Em 2022 o quadro geral permanece: parte desse vasto território do Centro-Oeste do Brasil, dominado sob a forma de latifúndios por uma elite ruralista, ultraconservadora, proprietária de terras imemoriais usurpadas, foi retomado em tempos recentes pela volta daqueles que descendem dos antigos habitantes, considerados “invasores” pelos fazendeiros.
O filme flui por dispositivo dicotômico, sugerido já no título, mas não se trata apenas de situar a trama propriamente nessa região fronteiriça entre duas nações (Brasil e Paraguai). Outras fronteiras, ora visíveis, ora sugeridas, permeiam a narrativa, conduzida sobretudo por duas mulheres — uma não-indígena, filha de fazendeiro; a outra, uma educadora Guarani-Kaiowá — em lados opostos, digamos, dessa fronteira mais evidente, cultural, mas também sociopolítica, socioeconômica, socioambiental.
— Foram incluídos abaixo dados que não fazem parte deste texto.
Lemma run_loop_reads_no_further fuel more :
  forall stdin g,
    returned (loop fuel stdin) g = Ok RunReturned ->
    loop fuel (stdin ++ more) g = loop fuel stdin g.
Proof.
  induction stdin as [|line rest IH]; intros g; unfold returned.
  - rewrite (run_loop_unfold fuel [] g).
    destruct (PLAYER_STONES !! current_player g); discriminate.
  - cbn [app].
    rewrite (run_loop_unfold fuel (line :: rest ++ more) g),
      (run_loop_unfold fuel (line :: rest) g).
    destruct (PLAYER_STONES !! current_player g) as [stone|]; [|reflexivity].
    cbv zeta.
    destruct (body fuel line g) as [[[[|] | e] g1] out]; try reflexivity.
    intros Hret.
    rewrite IH; [reflexivity|].
    unfold returned.
    destruct (loop fuel rest g1) as [[r g2] out2]. exact Hret.
Qed.

(** X12. When [run] returns, after a win, a draw or a request to quit,
    it has read the last line it will read: with any further lines
    typed after these it does the same, prints the same and leaves the
    same object. *)
Theorem run_reads_no_further g fuel stdin more :
  returned (run_ fuel stdin) g = Ok RunReturned ->
  run_ fuel (stdin ++ more) g = run_ fuel stdin g.
Proof.
  unfold returned. rewrite !run_unfold. intros Hret.
  rewrite run_loop_reads_no_further; [reflexivity|].
  unfold returned.
  destruct (loop fuel stdin g) as [[r g'] out]. exact Hret.
Qed.
(** C3. For every adapter built on a catalog definition and every two
    snapshots [S1], [S2] of its class: when the coordinator comes to hold
    [S1] and a notification is delivered, then comes to hold [S2] and a
    second notification is delivered, both handlers return and the final
    displayed value is [extract S2]; it is not [extract S1] whenever the two
    extractions differ. *)
Theorem last_snapshot_wins
    (self : NextDnsSensor) (hass : HomeAssistant) (S1 S2 : Snapshot) :
  entity_description self ∈ SENSORS →
  is_Some (objects hass !! coordinator self) →
  class_of S1 = type_argument (entity_description self) →
  class_of S2 = type_argument (entity_description self) →
  ∃ self' hass' v2,
    run [NewSnapshot (coordinator self) S1; UpdateNotification;
         NewSnapshot (coordinator self) S2; UpdateNotification] self hass
      = Ok (self', hass') ∧
    extract self S2 = Ok v2 ∧
    _attr_native_value self' = v2 ∧
    (∀ v1, extract self S1 = Ok v1 → v1 ≠ v2 → _attr_native_value self' ≠ v1).
Proof.
  intros Hd [co Hco] Hc1 Hc2.
  destruct (SENSORS_total _ S1 Hd Hc1) as [v1 Hv1].
  destruct (SENSORS_total _ S2 Hd Hc2) as [v2 Hv2].
  destruct (snapshot_then_notification self hass co S1 v1 Hco Hv1)
    as (hass1 & Hrun1 & Hco1).
  destruct (snapshot_then_notification (with_native_value self v1) hass1
              (set_data S1 co) S2 v2 Hco1 Hv2) as (hass2 & Hrun2 & _).
  eexists _, hass2, v2. split.
  - change [NewSnapshot (coordinator self) S1; UpdateNotification;
            NewSnapshot (coordinator self) S2; UpdateNotification]
      with ([NewSnapshot (coordinator self) S1; UpdateNotification] ++
            [NewSnapshot (coordinator self) S2; UpdateNotification]).
    rewrite run_app, Hrun1. exact Hrun2.
  - split; [exact Hv2|]. split; [reflexivity|].
    intros v1' _ Hne. cbn. congruence.
Qed.

Lemma last_snapshot_wins_witness :
  ∃ self' hass',
    run [NewSnapshot 1%positive (Status status_2000_100); UpdateNotification;
         NewSnapshot 1%positive (Status status_1000_250); UpdateNotification]
        sample_sensor sample_hass = Ok (self', hass') ∧
    _attr_native_value self' = StateFloat 25.0%float ∧
    _attr_native_value self' ≠ StateFloat 5.0%float.
Proof.
  destruct (last_snapshot_wins sample_sensor sample_hass
              (Status status_2000_100) (Status status_1000_250))
    as (self' & hass' & v2 & Hrun & Hv2 & Hval & Hne).
  - apply list_elem_of_lookup. by exists 3%nat.
  - eexists. by vm_compute.
  - reflexivity.
  - reflexivity.
  - exists self', hass'. split; [exact Hrun|].
    vm_compute in Hv2. injection Hv2 as <-.
    split; [exact Hval|]. apply Hne; [by vm_compute|].
    intros H. by inversion H.
Defined.

(** C5. When the handler has returned and is invoked again with the platform
    otherwise untouched, so with the same snapshot in the coordinator, it
    returns again and the adapter is exactly as after the first invocation:
    the displayed value is unchanged. The only effect of the second
    invocation is one more written state, equal to the state the first
    invocation wrote. *)
Theorem update_idempotent
    (self self1 : NextDnsSensor) (hass hass1 : HomeAssistant) :
  _handle_coordinator_update self hass = Ok (self1, hass1) →
  _handle_coordinator_update self1 hass1 =
    Ok (self1, with_state hass1 (_attr_unique_id self1) (_attr_native_value self1)) ∧
  last (states hass1) = Some (_attr_unique_id self1, _attr_native_value self1).
Proof.
  intros H. apply update_inv in H as (co & v & Hco & Hv & -> & ->).
  split.
  - by rewrite (update_Ok (with_native_value self v) _ co v).
  - cbn. by rewrite last_snoc.
Qed.

Lemma update_idempotent_witness :
  ∃ self1 hass1,
    _handle_coordinator_update sample_sensor sample_hass = Ok (self1, hass1) ∧
    _handle_coordinator_update self1 hass1 =
      Ok (self1, with_state hass1 (_attr_unique_id self1) (_attr_native_value self1)) ∧
    last (states hass1) = Some (_attr_unique_id self1, _attr_native_value self1).
Proof.
  eexists _, _. split; [vm_compute; reflexivity|].
  apply (update_idempotent sample_sensor _ sample_hass _). vm_compute; reflexivity.
Defined.
(* ===== verification/Outbox.v ===== *)
(** * The worker outbox (src/src/apipi/worker/outbox.py)

    Durable envelopes wait here, per session and in sequence order, until the API
    acks them.  An envelope in memory is a Python object shared by two deques, so
    it carries its identity ([oid]); a buffer carries its own ([bid]), which the
    compaction compares.  The spool directory is [files]: per session, the lines of
    `<session>.jsonl`.  Clock readings and the outcome of file operations are
    arguments.  Log lines and metrics are left out. *)

From S2P Require Import Prelude PyStd Protocol.

Open Scope Z_scope.

Definition EMERGENCY_BUDGET : Z := 10.
Definition SPOOL_COMPACT_MIN_LINES : Z := 512.
Definition FLOOR_LIMIT : Z := 4096.

(** An envelope object: its identity and its wire content. *)
Record stored : Type := Stored { oid : N; body : envelope }.
Definition seq_of (x : stored) : Z := env_seq (body x).

Record session_buffer : Type := SessionBuffer {
  bid : N;
  issued : Z;
  acked_to : Z;
  envelopes : list stored;
  added : list Z;
  bytes : Z;
  emergency_used : Z;
  sent : Z;
  unsent : list stored;
  spooled : Z;
  dead : Z
}.

(** A line of a spool file, as `json.loads` and `int(envelope["seq"])` see it. *)
Inductive spool_line : Type :=
| LBlank
| LBad
| LEnv (e : envelope).

Record config : Type := Config {
  max_messages : Z;
  max_bytes : Z;
  session_messages : Z;
  session_bytes : Z;
  compact_min : Z;
  spool_on : bool
}.

Record outbox : Type := Outbox {
  peer_feats : list string;
  sessions : odict uuid session_buffer;
  floors : odict uuid Z;
  unsynced : gset uuid;
  messages : Z;
  total_bytes : Z;
  dirty : bool;
  spool_skipped : Z;
  files : gmap uuid (list spool_line);
  next_id : N
}.

Definition envelope_size (e : envelope) : Z := wire_size (to_wire e).
Definition ssize (x : stored) : Z := envelope_size (body x).
#[global] Arguments envelope_size : simpl never.

(** `Outbox.__init__`: the bounds, with `session_share` the fraction [num/den];
    [None] is the `ValueError`. *)
Definition init_config (max_messages max_bytes num den compact_min : Z) (spool : bool)
    : option config :=
  if (max_messages <? 1) || (max_bytes <? 1024) || negb ((0 <? num) && (num <=? den)) then None
  else Some (Config max_messages max_bytes
               (Z.max 1 (max_messages * num / den)) (Z.max 1 (max_bytes * num / den))
               compact_min spool).
Definition init_outbox (disk : gmap uuid (list spool_line)) : outbox :=
  Outbox BASELINE_FEATURES ∅ ∅ ∅ 0 0 false 0 disk 0%N.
São visões de mundo muito distintas, expostas no conflito instaurado. Uma delas, à direita, afirma por um momento no filme que a ameaça das trevas vermelhas será derrotada pela iluminação verde-amarela. Mas o que se revela nesta fala messiânica é pior: pois o que está ainda em marcha, de fato — e a rememorar velhas práticas coloniais — é o extermínio, a ferro e fogo, a veneno e retórica jurídica reacionária, de etnias ancestrais, que habitavam no passado o território hoje em disputa.
A metáfora da cor “ameaçadora” na fala da herdeira do latifúndio reproduz e reitera aquela dos políticos profissionais, todos fiéis do mito (ela inclusive). Ao proferir um discurso de embate entre cores agitadas na perigosa ventania, a herdeira advogada, ao se postar contra a escuridão ameaçadora da flâmula rubra, veste a ideologia-símbolo desta jovem nação, na transposição idealizada em duas cores do lema positivista, em que a garantia e conservação da Ordem (status quo) promoverá o Progresso (exploração), cuja realização, na marcha da história, está embebida a sangue secular indígena, vermelho.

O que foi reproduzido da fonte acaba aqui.